The Dangers of Riding a Personality to Success in Online Communities
Although Social Wave is far behind where I had hoped it would be at this point, I have to admit that it has enjoyed some mild success. A few emails that I got recently were indirect signs that the public perception about Social Wave's presence as a community network had grown. They came in the form of complaints that were submitted like filed grievances.
I've been through this rite of passage once before as a student leader. As an undergraduate at Boston University, it took two years of very active involvement in campus life before some people stopped addressing me as a person and started addressing me as someone who might be able to do something with their grievances. I'm older and wiser now and it looks like I've managed to halve the amount of time that some people have decided to stop addressing me as another human being.
There are other parallels between what happened to me as a student leader in 1994 and what is happening to me as the developer and founder of a growing community network dedicated to making Silicon Valley a more familiar place to live. Unfortunately, it's also an unpleasant one. As a student leader, around the time that I stopped being a person to some people, I started losing friends. They started judging me far more critically than they had judged me when I was unknown, mostly harmless, and amusing in my drive. I stop getting away with having personal faults.

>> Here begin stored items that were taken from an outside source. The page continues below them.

(** ** Properties *)





(** Rolling back. [backTrackBeforeStep] restores the newest snapshot if that one is old
    enough, and never anything else: where it has to go back further, its loop counts in
    the wrong direction and reads past the end of the vector it has just shortened. *)
Theorem backTrackBeforeStep_exact {A} seqindex (stack : list (snapshot_entry A)) :
  backTrackBeforeStep seqindex stack =
    match last stack with
    | None => Err AssertFailed
    | Some e => if (sn_index e <=? seqindex)%Z then Ok (stack, e) else Err OutOfBounds
    end.
Proof. apply backTrackBeforeStep_spec. Qed.
Lemma sqlserver_executeQueries_sends (upQ downQ : list Query) (r r' : QueryRunner) :
  SqlServerColumns.executeQueries upQ downQ r = (Return tt, r') ->
  wire r' = wire r ++ upQ /\ tables r' = tables r /\ loadedTables r' = loadedTables r.
Proof.
  unfold SqlServerColumns.executeQueries, bind, modify. intros Hrun.
  apply forEachAwait_sends in Hrun; [exact Hrun |].
  intros q r0 r1. unfold SqlServerColumns.query_, bind, ret.
  destruct (SqlServer.query q r0) as [[rows | |] r2] eqn:Hq; [| discriminate | discriminate].
  intros [= <-]. by apply sqlserver_query_sends in Hq.
Qed.

(** The tail of addColumn and dropColumn on every runner: once the
    statements have run the table of that name is replaced in the cache;
    the object that was passed in keeps its name. *)
Lemma then_replace (exec : M unit) (qs : list Query) (a : nat) (tb post : Table.t)
    (r r' : QueryRunner) :
  (forall r0 r1, exec r0 = (Return tt, r1) ->
     wire r1 = wire r0 ++ qs /\ tables r1 = tables r0 /\ loadedTables r1 = loadedTables r0) ->
  tables r !! a = Some tb ->
  Table.name post = Table.name tb ->
  (exec ;; replaceCachedTable a post) r = (Return tt, r') ->
  wire r' = wire r ++ qs
  /\ exists tb1, tables r' !! a = Some tb1 /\ Table.name tb1 = Table.name tb.
Proof.
  intros Hexec Hl Hname. unfold bind at 1.
  destruct (exec r) as [[[]| |] r0] eqn:Hrun; [| discriminate | discriminate].
  apply Hexec in Hrun as (Hw & Ht & Hc). intros Hswap.
  pose proof (replaceCachedTable_fields _ _ _ _ _ Hswap) as (Hw' & _).
  assert (Hl0 : tables r0 !! a = Some tb) by congruence.
  apply (replaceCachedTable_inv a tb) in Hswap as [_ ->]; [| exact Hl0].
  split; [congruence |].
  destruct (List.find _ _) as [found |]; [| by exists tb].
  cbn [tables set_tables]. destruct (decide (found = a)) as [-> | Hne].
  - exists post. split; [| exact Hname].
    apply list_lookup_insert_eq. by apply lookup_lt_Some in Hl0.
  - exists tb. by rewrite list_lookup_insert_ne.
Qed.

I'll need a team of psychologists to understand why I've had to go through the problem of friends becoming hypercritical and unforgiving once my work has begun to succeed, but my intent with this entry isn't to talk about me. It's to point out an unusual issue that probably faces almost any project that's powered by a personality.

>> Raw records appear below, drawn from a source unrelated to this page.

Lemma raised_medium_risk c label rec a :
  PrivacyRisk (raised c (flag_medium label rec) a) =
  if c && negb (is_high (PrivacyRisk a)) then Medium else PrivacyRisk a.
Proof. destruct c; cbn; [destruct (is_high (PrivacyRisk a))|]; reflexivity. Qed.

Lemma raised_low_risk c label rec a :
  PrivacyRisk (raised c (flag_low label rec) a) =
  if c && negb (SensitiveDataPresent a) then Low else PrivacyRisk a.
Proof. destruct c; cbn; [destruct (SensitiveDataPresent a)|]; reflexivity. Qed.

Lemma raised_present c flag label rec a :
  In flag [flag_high label rec; flag_medium label rec; flag_low label rec] ->
  SensitiveDataPresent (raised c flag a) = SensitiveDataPresent a || c.
Proof. intros H. now destruct (raised_fields c flag label rec a H) as (_ & _ & ->). Qed.

Lemma pass_risk md device_type :
  PrivacyRisk (pass md device_type) = expected_risk md device_type.
Proof.
  rewrite pass_is_raised. unfold expected_risk.
  rewrite !raised_low_risk, !raised_medium_risk, !raised_high_risk.
  repeat match goal with
         | |- context [SensitiveDataPresent (raised ?c ?f ?a)] =>
             rewrite (raised_present c f _ _ a) by flag_member
         end.
  cbn [SensitiveDataPresent PrivacyRisk initial_assessment].
  destruct (has_gps md), (has_true md serial_keys), (has_true md owner_keys),
    (in_strs device_type ["Smartphone"; "Tablet"] && has_device_id md),
    (has_true md timestamp_keys), (has_true md software_keys); reflexivity.
Qed.

(** X3.  The privacy assessment in closed form.  The risk is High exactly
    when a GPS key is present; otherwise Medium exactly when a serial
    number, owner information or (for a smartphone or tablet) a device
    identifier is found; otherwise Low, timestamps and software names
    alone never raising it.  The sensitive fields are the findings in the
    order of the checks, each with its recommendation in the same
    position, followed by one closing recommendation; SensitiveFields is
    present exactly when something was found. *)
Theorem privacy_assessment_summary (md : dict) (device_type : pyval) :
  let a := _assess_privacy_implications md device_type in
  let found := findings md device_type in
  let sensitive := negb (Nat.eqb (List.length found) 0) in
  Dict.get a "PrivacyRisk" = Some (PStr (risk_name (expected_risk md device_type))) /\
  Dict.get a "SensitiveDataPresent" = Some (PBool sensitive) /\
  Dict.get a "SensitiveFields" =
    (if sensitive then Some (PList (map PStr (map fst found))) else None) /\
  Dict.get a "Recommendations" =
    Some (PList (map PStr (map snd found ++ [closing_advice sensitive])%list)).
Proof.
  cbv zeta.
  destruct (pass_findings md device_type) as (F & R & S).
  unfold _assess_privacy_implications.
  rewrite <- S, <- F, <- R, <- pass_risk.
  destruct (SensitiveDataPresent (pass md device_type)); repeat split.
Qed.

End WithLib.

Lemma privacy_summary_of_a_phone_picture :
  _assess_privacy_implications
    [("IMEI", PStr "356938035643809"); ("CreateDate", PStr "2024:05:01 10:00:00")]
    (PStr "Smartphone") =
  [("PrivacyRisk", PStr "Medium"); ("SensitiveDataPresent", PBool true);
   ("Recommendations",
    PList [PStr "Remove unique device identifiers";
           PStr "Consider removing timestamps if time information is sensitive";
           PStr "Use metadata cleaning tools before sharing images publicly"]);
   ("SensitiveFields", PList [PStr "Device Identifier"; PStr "Timestamp"])].
Proof. vm_compute. reflexivity. Qed.

End PrivacySummaryFacts.

(** ** The texts of the device identifier *)

Module DeviceTextFacts.
Import DeviceIdentifier.

(** The names that [_normalize_manufacturer] can put in place of a make. *)
Definition normalized_names : list string := map snd known_manufacturers.

Lemma normalized_or_unchanged make :
  _normalize_manufacturer make = make \/
  In (_normalize_manufacturer make) normalized_names.
Proof.
  unfold _normalize_manufacturer, normalized_names.
  destruct (negb (Str.nonempty make)); [now left|].
  induction known_manufacturers as [|[key normalized] table IH]; [now left|].
  cbn [map snd In].
  destruct (String.eqb key (Str.lower make) || Str.startswith (Str.lower make) key).
  - right. now left.
  - destruct IH as [IH|IH]; [now left|right; now right].
Qed.

Lemma normalized_names_fixed name :
  In name normalized_names -> _normalize_manufacturer name = name.
Proof.
  unfold normalized_names, known_manufacturers. cbn [map snd In].
  intros H.
  repeat (destruct H as [<-|H]; [vm_compute; reflexivity|]).
  contradiction.
Qed.

(** X4.  [_normalize_manufacturer] is idempotent: a name that it returns
    is returned unchanged when it is normalised again, for every make,
    known or not. *)
Theorem normalize_manufacturer_idempotent (make : string) :
  _normalize_manufacturer (_normalize_manufacturer make) = _normalize_manufacturer make.
Proof.
  destruct (normalized_or_unchanged make) as [E|H].
  - now rewrite E.
  - now apply normalized_names_fixed.
Qed.

Lemma collapse_single_spaced (in_run : bool) (s : string) :
  Str.contains "  " (Str.collapse_from in_run s) = false /\
  (in_run = true -> Str.startswith (Str.collapse_from in_run s) " " = false).
Proof.
  revert in_run. induction s as [|c s IH]; intros in_run; [now split|].
  cbn [Str.collapse_from].
  destruct (Str.is_space c) eqn:Sp.
  - destruct in_run.
    + apply IH.
    + destruct (IH true) as [C St]. split; [|discriminate].
      cbn [Str.contains Str.startswith]. rewrite C, St by reflexivity.
      reflexivity.
  - assert (N : Ascii.eqb " " c = false).
    { destruct (Ascii.eqb_spec " "%char c) as [<-|]; [discriminate Sp|reflexivity]. }
    destruct (IH false) as [C _]. split.
    + cbn [Str.contains Str.startswith]. now rewrite N, C.
    + intros _. cbn [Str.startswith]. now rewrite N.
Qed.

Lemma filter_forallb (p : ascii -> bool) (s : string) :
  Str.forallb p (Str.filter p s) = true.
Proof.
  induction s as [|c s IH]; [reflexivity|].
  cbn [Str.filter]. destruct (p c) eqn:E; [|exact IH].
  cbn [Str.forallb]. now rewrite E.
Qed.

Lemma collapse_forallb (p q : ascii -> bool) (in_run : bool) (s : string) :
  (forall c, q c = true -> Str.is_space c = false -> p c = true) ->
  p " "%char = true ->
  Str.forallb q s = true ->
  Str.forallb p (Str.collapse_from in_run s) = true.
Proof.
  intros Hpq Hsp. revert in_run.
  induction s as [|c s IH]; intros in_run H; [reflexivity|].
  cbn [Str.forallb] in H. apply andb_prop in H. destruct H as [Hc Hs].
  cbn [Str.collapse_from].
  destruct (Str.is_space c) eqn:Sp.
  - destruct in_run; [now apply IH|].
    cbn [Str.forallb]. now rewrite Hsp, IH.
  - cbn [Str.forallb]. now rewrite (Hpq c Hc Sp), IH.
Qed.

(** X5.  What [_clean_device_string] returns holds no control character
    (no NUL, tab or line break: every character has a code of 32 or more)
    and no two spaces in a row, whatever the text it is given. *)
Theorem clean_device_string_is_printable (text : string) :
  Str.forallb (fun c => (32 <=? Str.ord c)%nat) (_clean_device_string text) = true /\
  Str.contains "  " (_clean_device_string text) = false.
Proof.
  unfold _clean_device_string.
  destruct (negb (Str.nonempty text)); [now split|].
  split; [|apply collapse_single_spaced].
  apply collapse_forallb
    with (q := fun c => (32 <=? Str.ord c)%nat || (Str.ord c =? 9)%nat).
  - intros c Hq Sp. unfold Str.is_space in Sp.
    destruct (32 <=? Str.ord c)%nat eqn:E; [reflexivity|].
    cbn [orb] in Hq. apply Nat.eqb_eq in Hq. rewrite Hq in Sp. discriminate Sp.
  - reflexivity.
  - apply filter_forallb.
Qed.

Lemma cleaned_device_strings :
  map _clean_device_string ["NIKON  CORPORATION"; "Canon" ++ String (Str.chr 0) " "; ""] =
  ["NIKON CORPORATION"; "Canon"; ""] /\
  map _normalize_manufacturer ["NIKON CORPORATION"; "fuji photo film"; "Acme"] =
  ["Nikon"; "Fujifilm"; "Acme"].
Proof. vm_compute. split; reflexivity. Qed.

End DeviceTextFacts.

(** ** The device profile and the database *)

Module ProfileFacts.
Import DeviceIdentifier DictFacts.
Section WithLib.
Context {lib : PyLib} {db : DeviceDb}.

(** The keys under which [identify_device] stores what the record itself
    says about the device. *)
Definition record_fields : list string :=
  ["DeviceMake"; "DeviceModel"; "Software"; "DeviceType"].

(** A dictionary that defines none of the record fields. *)
Definition apart (d : dict) : Prop :=
  forall k, In k record_fields -> Dict.get d k = None.

Lemma apart_empty : apart [].
Proof. intros k _. reflexivity. Qed.

Lemma apart_set d k v : apart d -> ~ In k record_fields -> apart (Dict.set d k v).
Proof.
  intros H Hk k' Hk'. rewrite get_set_neq; [now apply H|].
  intros ->. contradiction.
Qed.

The precursor to the Social Wave program was 100% me and when I started to convert that program into today's Social Wave, I made myself as anonymous as possible on the site. After three months of distancing myself from my creation, Social Wave was a mess. Nobody showed to events and nobody visited the website.
After I got some feedback from people who said they liked it better when I acted a "lot less corporate" in how I managed the site, I started putting my name on things again and engaged with people on the site as myself and not some anonymous admin. Things turned around, but now the problem is the opposite. To some people I am now synonymous with Social Wave and any personal judgement they make against me is automatically being applied to Social Wave.

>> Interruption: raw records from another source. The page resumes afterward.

(* ===== verification/Prelude.v ===== *)
(** * xnu-xzs: from the boot shim to a shell on a signed disk

    The repository ports Apple's XNU kernel to the Sony Xperia XZs.  This development models the
    path the port is about: a boot shim prepares memory and starts the kernel; the kernel reads
    its arguments and device tree, mounts its root file system from a RAM disk, brings up the eMMC,
    checks the signatures of programs, and ends in a shell.  Source paths below are relative to
    src/src (shim, user space) and src/src/xnu (kernel).

    ** The parts, and the files that model them

    Shared.  Prelude: machine integers with their wrap-around, byte lists, the two kinds of
    computation (below), tactics and hint databases.  Memory: partial byte memory and the layout
    of C structures.  Wp: bounded polling loops and weakest preconditions.  Crc32: the three CRC
    implementations of the boot chain.

    Boot shim (xzs-bootshim).  ShimLog is uart.c, the log the kernel continues.  ShimFdt and Shim
    are main.c: finding the kernel through the vendor's device tree, its entry point, the RAM disk
    copy, boot_args, the jump.  Adt is adt.c, which builds the device tree for the kernel.

    Kernel start (pexpert).  BootArgs is gen/bootargs.c, the argument parser.  DeviceTree is
    gen/device_tree.c, the reader of the tree the shim wrote.

    File system (bsd/xzsfs) and its disk.  XzsfsCore is xzsfs_core.c: tables, checksums, the
    validator of the object graph, lookup, reads.  XzsfsDriver is xzsfs_node.c and xzsfs_vfsops.c
    (mount, unmount, the vnode cache) and the adapters of xzsfs_parser.c; XzsfsVnops is the data
    transfer of xzsfs_vnops.c.  Kernel has the services they call.  Memdev is bsd/dev/memdev.c, the
    RAM disk.

    eMMC (pexpert/arm/xzs_sdhci.c).  Gpt is the partition table parser and the minor number map;
    Emmc the transfers with their polling, retries and the write fence; EmmcDev initialisation
    and the device switch; EmmcBoot the sequence that publishes the disk and speeds up the bus.

    Code signing.  CodeSign is the validation of signatures, the lookup of blobs and hashes and the
    page check of bsd/kern/ubc_subr.c; CodeSignBlob its other half, the signatures of a file: hashes
    of hashes, ubc_cs_blob_add, release, revalidation, and load_code_signature of
    bsd/kern/mach_loader.c.  Amfi and Sandbox are the policies of bsd/kern/xzs_amfi.c with the
    entitlement objects of iokit/Kernel/arm/XZSEntitlements.cpp.

    User space (xzs-userland).  Shell is shell.c and shell_line.c.

    The files not named here hold proofs; each says at its top what it shows.  Definitions have the
    names of the C functions; a loop body or a stretch of a long function is a definition of its
    own, with a descriptive name.

    ** How code is modelled

    Integers are [Z], truncated where the C type truncates ([u32], [s64], ...).  Code that only
    reads and writes arrays returns an option: [None] is an access outside an array, so [Some] is
    memory safety besides a value.  Code with more ways to end returns an [outcome]: [Ret],
    [Panic], [Fault] (an access to memory that is not there, or other undefined behaviour) or
    [NoFuel].  Code with effects is a program over a world, [prog W A], a function from a world to
    an outcome; the world is the state the code keeps (device context, heap, vnodes, objects, buffers)
    passed on explicitly.  Shared structures are shared in the model too: objects, entitlements
    and vnodes are referred to by address and reference counted in a map.  Guards against NULL
    arguments that the callers modelled here never pass, messages, locks and pointer
    authentication have no counterpart, except where a lock or a log is the subject (the mutex of
    a mount, the log of denials).

    Code outside the repository, and the parts of the kernel that are not modelled, are interfaces:
    type classes of operations with their laws.  [BlockDevice] and [BufCache] are what the file
    system asks of its disk (the RAM disk provides it: MemdevProofs), [VnodeLayer]/[VnodeLaws] the
    reference counts of vnodes, [UioLayer] copies to user memory, [Mmio]/[SdhciLaws] the controller
    and the card as a state machine that may report any error at any time, [Syscalls], [Console],
    [CountedReads] and [DirStream] the kernel as the shell sees it, [KernelLaws] the processes the
    sandbox looks at, [Digests] the lengths of hash functions, [SigAlloc]/[SigAllocLaws] memory
    allocation.  Each has an instance (a table of vnodes, a simulated card, a toy hash, ...) on
    which the witnesses run.

    ** Fuel and bounds

    Loops that are bounded in the source recurse on that bound.  Walks over data recurse on fuel
    taken from its size: [dt_fuel] is one more than the length of the device tree, a string scan
    gets the size of its buffer, a walk over blobs their count; every step consumes at least one
    byte or entry.  Polling loops count in binary ([poll]); [READ_FUEL] exceeds the sum of the
    poll counters of one transfer, which EmmcAnyHw proves is never reached on any hardware.  The
    one loop without end, the prompt of the shell, is stated for any number of turns.  A theorem
    about what code returns says that it does return, so none holds for want of fuel.

    ** What is shown

    - Boot: the shim ends in the jump with everything in place (ShimProofs), and the kernel's own
      parsers read from that memory what the shim meant (ShimHandoff, AdtProofs).  The argument
      parser and the tree reader are safe on arbitrary input and exact on proper input
      (BootArgsProofs, DeviceTreeProofs, DeviceTreeSearch, DeviceTreeSafety); the log keeps to its
      buffers (ShimLogProofs).
    - File system: the validator decides a declarative well-formedness and what it accepts is a tree
      (XzsfsGraph); lookup and reads are exact over any device that serves the image (XzsfsLookup,
      XzsfsRead, XzsfsTransfer); a directory is enumerated exactly once over any sequence of calls
      (XzsfsDir); mounting leaves exactly the tables of the image or gives everything back
      (XzsfsMount); the RAM disk serves its image (MemdevProofs).
    - eMMC: table parsing decides validity (GptParse, GptMinors); on any conforming hardware reads
      deliver the sectors of their partition, writes reach only userdata, a write is read back
      (EmmcBus, EmmcRead, EmmcWrite, EmmcDisk, EmmcSafety), from boot on and for every sequence of
      calls (EmmcBoot); on any hardware whatever a read ends (EmmcAnyHw).
    - Code signing: validation of arbitrary bytes is safe and decides well-formedness
      (CodeSignProofs); blobs, entitlements and pages are accepted exactly by their digests
      (CodeSignPage, CodeSignAuth); hashes of hashes accept the same pages, up to a collision
      (CodeSignMulti, CodeSignLevels); the signatures of a file satisfy an invariant
      ([file_ok]: valid, in memory of their own, disjoint, by one signer) that adding, releasing,
      revalidating and loading keep, each with the reason of every refusal and with everything
      given back (CodeSignFrame, CodeSignLocal, CodeSignSettle, CodeSignAdd, CodeSignFile);
      entitlements, and through them privileges, come from authentic blobs only (AmfiProofs,
      SandboxProofs).
    - Shell: whatever is typed and whatever the kernel answers, it stays in its arrays
      (ShellSafety); words, line editing and ls are exact (ShellProofs, ShellLine, ShellLs).

    Lemmas that end in a fault or in a surprising result state flaws of the code on concrete input
    (for instance [superblock_wrap_accepted], [slot_past_end], [conversion_overflows_header]).

    ** Not modelled

    The probe phases of the eMMC driver before the persistent one, whose result is text; the UFS,
    USB, RPM, SPMI, display and GPU code, registers of hardware the repository does not specify;
    assembly; the IOKit classes other than the entitlements; the injected library.  Of upstream XNU
    only the files above: virtual memory, scheduling, IPC, the VFS core and network code are reached
    through the interfaces.  Of the code signing files, what the configuration leaves out
    (supplemental signatures, the code signing monitor, the validation bitmap) and the rest of
    kern_cs.c and mach_loader.c.  Concurrency: an operation runs to its
    end without another one in between; sequences of operations are explicit. *)

From stdpp Require Import base list gmap strings.
From Stdlib Require Import ZArith Lia.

In success as well as in failure, you find out who your friends are. I have no problem with these difficult revelations, but for the sake of my work, I'd rather be able to keep my illusions of camaderie intact until Social Wave has one or two more prominent personalities who can share the spotlight.
The lesson learned here is to make every effort possible to weave at least two or three high profile personalities into a community site while the site is still flying under the radar. This is generally accepted as no-brainer kind of advice under the rationale that you need some engaging people to "seed" the activity while things are slow, but I'm pointing out that having more people in the main spotlight is even more important when the site is succeeding. One person can make a site interesting without help if that person is driven enough, but one person alone cannot prevent perceptions about him from being translated into a general spite for the entire community.